(Excerpts from a dataset)
* * * *
Definition header_lines (headers : list (string * string)) : string :=
  foldr (fun '(name, value) s => name +:+ ": " +:+ value +:+ CRLF +:+ s) "" headers.
Definition build_request (url : Url) (headers : list (string * string)) : string :=
  "GET " +:+ url_path url +:+ (match url_query url with Some query => "?" +:+ query | None => "" end) +:+
  " HTTP/1.1" +:+ CRLF +:+
  match url_host url with
  | Some host => "Host: " +:+ host +:+ (match url_port url with Some port => ":" +:+ pretty port | None => "" end) +:+ CRLF
  | None => ""
  end +:+
  "Upgrade: websocket" +:+ CRLF +:+ "Connection: Upgrade" +:+ CRLF +:+ "Sec-WebSocket-Version: 13" +:+ CRLF +:+
  header_lines headers +:+ CRLF.

Definition resolve (url : Url) : io W Error Addr :=
  addrs ← io_map_err (fun _ => IoError) (sys (url_socket_addrs url));
  pure_res (ok_or ErrorMsg (head addrs)).
End Utils.

(** ** derp_client.rs: connecting *)

(** The rest of what [async_connect] uses: TCP, and the public key of a NaCl secret. *)
Class NetLib (W Addr Tcp : Type) := {
  tcp_connect : Addr -> W -> W * (unit + Tcp)%type;
  secret_public : bytes -> bytes;
}.

Section Connect.
Context {W Addr Tcp : Type} `{!TlsLibs W Tcp, !UrlLib W Addr, !NetLib W Addr Tcp}.
Context `{!ByteStream (fun A => A) W Tcp, !ByteStream (fun A => A) W NativeStream, !ByteStream (fun A => A) W RustlsStream}.

(** [rx] is whether the receiver of the request channel is still there to be taken. *)
Record DerpClient := mkDerpClient { dc_key : bytes; server_url : Url; rx : bool }.
Definition DerpClient_new (key : bytes) (url : string) : option DerpClient :=
  url ← url_parse url; Some (mkDerpClient key url true).

(** [DerpClient::send] is [send_to] on the client's own channel. *)
Definition DerpClient_send (open : bool) (c : DerpClient) (dst data : bytes) : res Error DerpRequest := send_to open dst data.

(** [AsyncWriteExt::write_all]: a write that takes nothing is an error. Every other one
    leaves less to write, so the length of the buffer is enough fuel. *)
Fixpoint write_all_loop (fuel : nat) (s : MaybeTlsStream W Tcp) (buf : bytes) : io W Error unit :=
  match buf, fuel with
  | [], _ => mret tt
  | _, O => pure_res (Err IoError)
  | _, S fuel =>
      n ← io_map_err (fun _ => IoError) (sys (bs_write (F := fun A => A) s buf));
      if (n =? 0)%nat then pure_res (Err IoError) else write_all_loop fuel s (drop n buf)
  end.
Definition write_all (s : MaybeTlsStream W Tcp) (buf : bytes) : io W Error unit := write_all_loop (length buf) s buf.

(** The connection as [async_connect] has it when it starts to wait for the handshake: the
    stream, upgraded and with the request written, and a fresh codec. *)
Definition open_stream (f : Features) (c : DerpClient) : io W Error (MaybeTlsStream W Tcp * DerpCodec) :=
  let url := server_url c in
  addr ← resolve url;
  stream ← io_map_err (fun _ => IoError) (sys (tcp_connect addr));
  connector ← (if String.eqb (url_scheme url) "wss" then new_with_default_tls_config f else mret Plain);
  stream ← AsyncConnector_wrap connector (default "" (url_domain url)) stream;
  _ ← write_all stream (String.list_byte_of_string (build_request url []));
  mret (stream, DerpCodec_new (secret_public (dc_key c)) (dc_key c) false).
(** The first half of [async_connect], up to the task it spawns: [rx.take().unwrap()] panics
    when the receiver was taken. The client's own state changes with its host. *)
Definition async_connect_start (f : Features) : io (W * DerpClient) Error (MaybeTlsStream W Tcp * DerpCodec) :=
  fun '(w, c) =>
    match open_stream f c w with
    | (w, Ok conn) => if rx c then ((w, mkDerpClient (dc_key c) (server_url c) false), Ok conn) else ((w, c), Panic)
    | (w, Err e) => ((w, c), Err e)
    | (w, Panic) => ((w, c), Panic)
    end.
End Connect.

(** ** derp_client.rs: the connection *)

(** The reader waits for the handshake, reads ([async_connect] has returned its stream), has
    seen the end of the stream, has failed the handshake, or panicked in the codec. *)
Inductive Reader := Shaking | Reading | Ended | Refused | Crashed.

(** [cn_wait]: the handshake waits for room to send the client info. [cn_sending]: the sender
    task runs, so the channel has a receiver. [cn_sent] are the frames written after the
    request, [cn_items] what the returned stream has yielded. *)
Record Conn := mkConn {
  cn_codec : DerpCodec;
  cn_buf : bytes;
  cn_eof : bool;
  cn_reader : Reader;
  cn_wait : bool;
  cn_queue : list DerpRequest;
  cn_sending : bool;
  cn_sent : list bytes;
  cn_items : list DerpResponse;
}.
Definition Conn_new (codec : DerpCodec) : Conn := mkConn codec [] false Shaking false [] true [] [].
(** [mpsc::channel(32)]. *)
Definition CHANNEL : nat := 32.

Inductive ConnEv :=
| Arrive (k : bytes)
| Close
| Next
| SendTurn (nonce : bytes) (ok : bool)
| Stage (r : DerpRequest).

Definition set_reader (c : Conn) (r : Reader) : Conn :=
  mkConn (cn_codec c) (cn_buf c) (cn_eof c) r (cn_wait c) (cn_queue c) (cn_sending c) (cn_sent c) (cn_items c).
Definition set_input (c : Conn) (codec : DerpCodec) (buf : bytes) : Conn :=
  mkConn codec buf (cn_eof c) (cn_reader c) (cn_wait c) (cn_queue c) (cn_sending c) (cn_sent c) (cn_items c).
(** [Sender::send]: without a receiver it fails, without room it waits. *)
Definition push (c : Conn) (r : DerpRequest) : Conn :=
  if cn_sending c && (length (cn_queue c) <? CHANNEL)%nat then
    mkConn (cn_codec c) (cn_buf c) (cn_eof c) (cn_reader c) (cn_wait c) (cn_queue c ++ [r]) (cn_sending c) (cn_sent c) (cn_items c)
  else c.
Definition push_info (c : Conn) : Conn :=
  let c' := push c (ClientInfo_ (ClientInfo_new false)) in
  mkConn (cn_codec c') (cn_buf c') (cn_eof c') (cn_reader c') (cn_sending c && negb (length (cn_queue c) <? CHANNEL)%nat)
    (cn_queue c') (cn_sending c') (cn_sent c') (cn_items c').

(** What the reader does with an item: one turn of [await_handshake], then the items are for
    whoever has the stream. *)
Definition on_item (c : Conn) (x : DerpResponse) : Conn :=
  match cn_reader c with
  | Shaking =>
      match x with
      | FrameServerKey_ _ => push_info c
      | ServerInfo_ _ => set_reader c Reading
      | _ => c
      end
  | _ => mkConn (cn_codec c) (cn_buf c) (cn_eof c) (cn_reader c) (cn_wait c) (cn_queue c) (cn_sending c) (cn_sent c) (cn_items c ++ [x])
  end.
(** An error item ends the stream, and refuses the handshake. *)
Definition on_error (c : Conn) : Conn :=
  match cn_reader c with
  | Shaking => set_reader c Refused
  | _ => set_reader c Ended
  end.

Section Connection.
Context `{DerpLibs}.

(** [stream.next()]: an item of the buffer, or the end. What is left when the stream ends is
    an error; the end itself lets the handshake succeed. *)
Definition next_item (c : Conn) : Conn :=
  let '(codec, buf, r) := decode (cn_codec c) (cn_buf c) in
  let c := set_input c codec buf in
  match r with
  | Ok (Some x) => on_item c x
  | Ok None => if negb (cn_eof c) then c else if (length buf =? 0)%nat then set_reader c Ended else on_error c
  | Err _ => on_error c
  | Panic => set_reader c Crashed
  end.
(** One turn of the spawned task: the next request is encoded and written, a failure ends the
    task and drops the receiver with what is queued. *)
Definition send_turn (nonce : bytes) (ok : bool) (c : Conn) : Conn :=
  match cn_queue c with
  | r :: q =>
      match encode nonce (cn_codec c) r [] with
      | Ok frame =>
          if ok then
            mkConn (cn_codec c) (cn_buf c) (cn_eof c) (cn_reader c) (cn_wait c) q (cn_sending c) (cn_sent c ++ [frame]) (cn_items c)
          else mkConn (cn_codec c) (cn_buf c) (cn_eof c) (cn_reader c) (cn_wait c) [] false (cn_sent c) (cn_items c)
      | _ => mkConn (cn_codec c) (cn_buf c) (cn_eof c) (cn_reader c) (cn_wait c) [] false (cn_sent c) (cn_items c)
      end
  | [] => c
  end.
Definition conn_step (c : Conn) (ev : ConnEv) : Conn :=
  match ev with
  | Arrive k => if cn_eof c then c else set_input c (cn_codec c) (cn_buf c ++ k)
  | Close => mkConn (cn_codec c) (cn_buf c) true (cn_reader c) (cn_wait c) (cn_queue c) (cn_sending c) (cn_sent c) (cn_items c)
  | Next =>
      match cn_reader c with
      | Shaking => if cn_wait c then push_info c else next_item c
      | Reading => next_item c
      | _ => c
      end
  | SendTurn nonce ok => if cn_sending c then send_turn nonce ok c else c
  | Stage r => push c r
  end.
Definition conn_run (c : Conn) (evs : list ConnEv) : Conn := foldl conn_step c evs.
Definition arrivals (evs : list ConnEv) : bytes := evs ≫= (fun ev => match ev with Arrive k => k | _ => [] end).

(** The items a stream holds. *)
Inductive yields : DerpCodec -> bytes -> list DerpResponse -> Prop :=
| yields_nil c s c1 s1 : decode c s = (c1, s1, Ok None) -> yields c s []
| yields_cons c s c1 s1 x xs : decode c s = (c1, s1, Ok (Some x)) -> yields c1 s1 xs -> yields c s (x :: xs).
End Connection.

Section Reading.
Context `{DerpLaws}.

(** Reading a prefix of a stream gives its first item, or changes nothing of what it holds. *)
Lemma yields_next c a b xs c1 a1 r : yields c (a ++ b) xs -> decode c a = (c1, a1, r) ->
  r = Ok None /\ yields c1 (a1 ++ b) xs \/
  exists x xs', r = Ok (Some x) /\ xs = x :: xs' /\ yields c1 (a1 ++ b) xs'.
Proof.
  intros Hy Hd. destruct r as [[x|]|e|].
  - right. apply (decode_app _ _ b) in Hd. destruct Hy as [c s c' s' Hn|c s c' s' y ys Hn Hy]; rewrite Hd in Hn; [done|].
    injection Hn as -> -> ->. eauto.
  - left. split; [done|]. apply (decode_resume _ _ b) in Hd. destruct Hy as [c s c' s' Hn|c s c' s' y ys Hn Hy].
    + rewrite Hd in Hn. by eapply yields_nil.
    + rewrite Hd in Hn. by eapply yields_cons.
  - destruct (decode_fail_app _ _ b _ _ _ Hd) as [a2 Ha]; [done|]. destruct Hy as [c s c' s' Hn|c s c' s' y ys Hn Hy]; congruence.
  - destruct (decode_fail_app _ _ b _ _ _ Hd) as [a2 Ha]; [done|]. destruct Hy as [c s c' s' Hn|c s c' s' y ys Hn Hy]; congruence.
Qed.

(** What decoding does to the keys of a codec. *)
Definition box_after (sk : bytes) (b : option (bytes * bytes)) (x : option DerpResponse) : option (bytes * bytes) :=
  match x with Some (FrameServerKey_ k) => Some (k, sk) | _ => b end.
Lemma decode_frame_keys c h data c1 x : decode_frame c h data = (c1, Ok x) ->
  private_key c1 = private_key c /\ public_key c1 = public_key c /\ salsa_box c1 = box_after (private_key c) (salsa_box c) x.
Proof.
  unfold decode_frame. destruct (cmd_type h); try (intros [= <- <-]; done).
  - destruct (slice_from _ _); try done. repeat case_match; try done. by intros [= <- <-].
  - intros [= <- Hr]. bind_inv Hr. bind_inv Hr. by injection Hr as <-.
  - intros [= <- Hr]. bind_inv Hr. bind_inv Hr. by injection Hr as <-.
  - intros [= <- Hr]. bind_inv Hr. bind_inv Hr. by injection Hr as <-.
Qed.
Lemma decode_keys c a c1 a1 x : decode c a = (c1, a1, Ok x) ->
  private_key c1 = private_key c /\ public_key c1 = public_key c /\ salsa_box c1 = box_after (private_key c) (salsa_box c) x.
Proof.
  assert (forall c h a c1 a1, decode_body c h a = (c1, a1, Ok x) ->
    private_key c1 = private_key c /\ public_key c1 = public_key c /\ salsa_box c1 = box_after (private_key c) (salsa_box c) x) as Hb.
  { clear. intros c h a c1 a1. unfold decode_body. destruct (_ <? _); [by intros [= <- <- <-]|].
    destruct (decode_frame _ _ _) as [cf rf] eqn:Hf. intros [= <- <- ->]. by eapply decode_frame_keys. }
  unfold decode. destruct (to_ws_response c).
  - destruct (validate_server_response a) as [[n|]| |]; try done; by intros [= <- <- <-].
  - destruct (header c) as [h|]; [by intros ?%Hb|].
    destruct a as [|b0 [|b1 [|b2 [|b3 [|b4 a]]]]]; try by intros [= <- <- <-].
    destruct (_ <? _); [done|]. apply Hb.
Qed.
End Reading.

(** *** The handshake, in any order of turns *)

Definition keys_of (l : list DerpResponse) : list bytes :=
  omap (fun x => match x with FrameServerKey_ k => Some k | _ => None end) l.
Definition no_info (l : list DerpResponse) : Prop := forall i, ServerInfo_ i ∉ l.
(** Turns of a connection that stays up, with nothing staged by others. *)
Definition calm (ev : ConnEv) : bool :=
  match ev with
  | Arrive _ | Next | SendTurn _ true => true
  | _ => false
  end.

Section Session.
Context `{DerpLaws}.
Context (pub priv k json : bytes) (seal : bytes -> bytes) (i : ServerInfo) (pre post : list DerpResponse).
Hypothesis Hjson : client_info_json (ClientInfo_new false) = Some json.
Hypothesis Hseal : forall n, salsa_encrypt k priv n json = Some (seal n).
Hypothesis Hpre : no_info pre.
Hypothesis Hkey : keys_of pre = [k].
Hypothesis Hpost : keys_of post = [].

Definition info_frame (n : bytes) : bytes := write_frame [] FrameClientInfo (pub ++ n ++ seal n).
Definition info_request : DerpRequest := ClientInfo_ (ClientInfo_new false).

(** The reader has read [done] and [rem] is left, of which [R] has not arrived. *)
Definition reader_at (c : Conn) (done rem : list DerpResponse) : Prop :=
  (exists l, pre = done ++ l /\ rem = l ++ ServerInfo_ i :: post /\ cn_reader c = Shaking /\ cn_items c = []) \/
  (exists l, done = pre ++ ServerInfo_ i :: l /\ post = l ++ rem /\ cn_reader c = Reading /\ cn_items c = l).
Definition sender_at (c : Conn) (done : list DerpResponse) : Prop :=
  keys_of done = [] /\ cn_queue c = [] /\ cn_sent c = [] \/
  keys_of done = [k] /\ salsa_box (cn_codec c) = Some (k, priv) /\
    (cn_queue c = [info_request] /\ cn_sent c = [] \/ cn_queue c = [] /\ exists n, cn_sent c = [info_frame n]).
Definition sess (R : bytes) (c : Conn) (rem : list DerpResponse) : Prop :=
  yields (cn_codec c) (cn_buf c ++ R) rem /\
  private_key (cn_codec c) = priv /\ public_key (cn_codec c) = pub /\
  cn_eof c = false /\ cn_wait c = false /\ cn_sending c = true /\
  exists done, reader_at c done rem /\ sender_at c done.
* * * *
- _The task_: Lines after the one containing "W Tcp, !ByteStream" are not part of the task. Output the entries exactly from their first line through that one.

- _Task answer_:
Definition header_lines (headers : list (string * string)) : string :=
  foldr (fun '(name, value) s => name +:+ ": " +:+ value +:+ CRLF +:+ s) "" headers.
Definition build_request (url : Url) (headers : list (string * string)) : string :=
  "GET " +:+ url_path url +:+ (match url_query url with Some query => "?" +:+ query | None => "" end) +:+
  " HTTP/1.1" +:+ CRLF +:+
  match url_host url with
  | Some host => "Host: " +:+ host +:+ (match url_port url with Some port => ":" +:+ pretty port | None => "" end) +:+ CRLF
  | None => ""
  end +:+
  "Upgrade: websocket" +:+ CRLF +:+ "Connection: Upgrade" +:+ CRLF +:+ "Sec-WebSocket-Version: 13" +:+ CRLF +:+
  header_lines headers +:+ CRLF.

Definition resolve (url : Url) : io W Error Addr :=
  addrs ← io_map_err (fun _ => IoError) (sys (url_socket_addrs url));
  pure_res (ok_or ErrorMsg (head addrs)).
End Utils.

(** ** derp_client.rs: connecting *)

(** The rest of what [async_connect] uses: TCP, and the public key of a NaCl secret. *)
Class NetLib (W Addr Tcp : Type) := {
  tcp_connect : Addr -> W -> W * (unit + Tcp)%type;
  secret_public : bytes -> bytes;
}.

Section Connect.
Context {W Addr Tcp : Type} `{!TlsLibs W Tcp, !UrlLib W Addr, !NetLib W Addr Tcp}.
Context `{!ByteStream (fun A => A) W Tcp, !ByteStream (fun A => A) W NativeStream, !ByteStream (fun A => A) W RustlsStream}.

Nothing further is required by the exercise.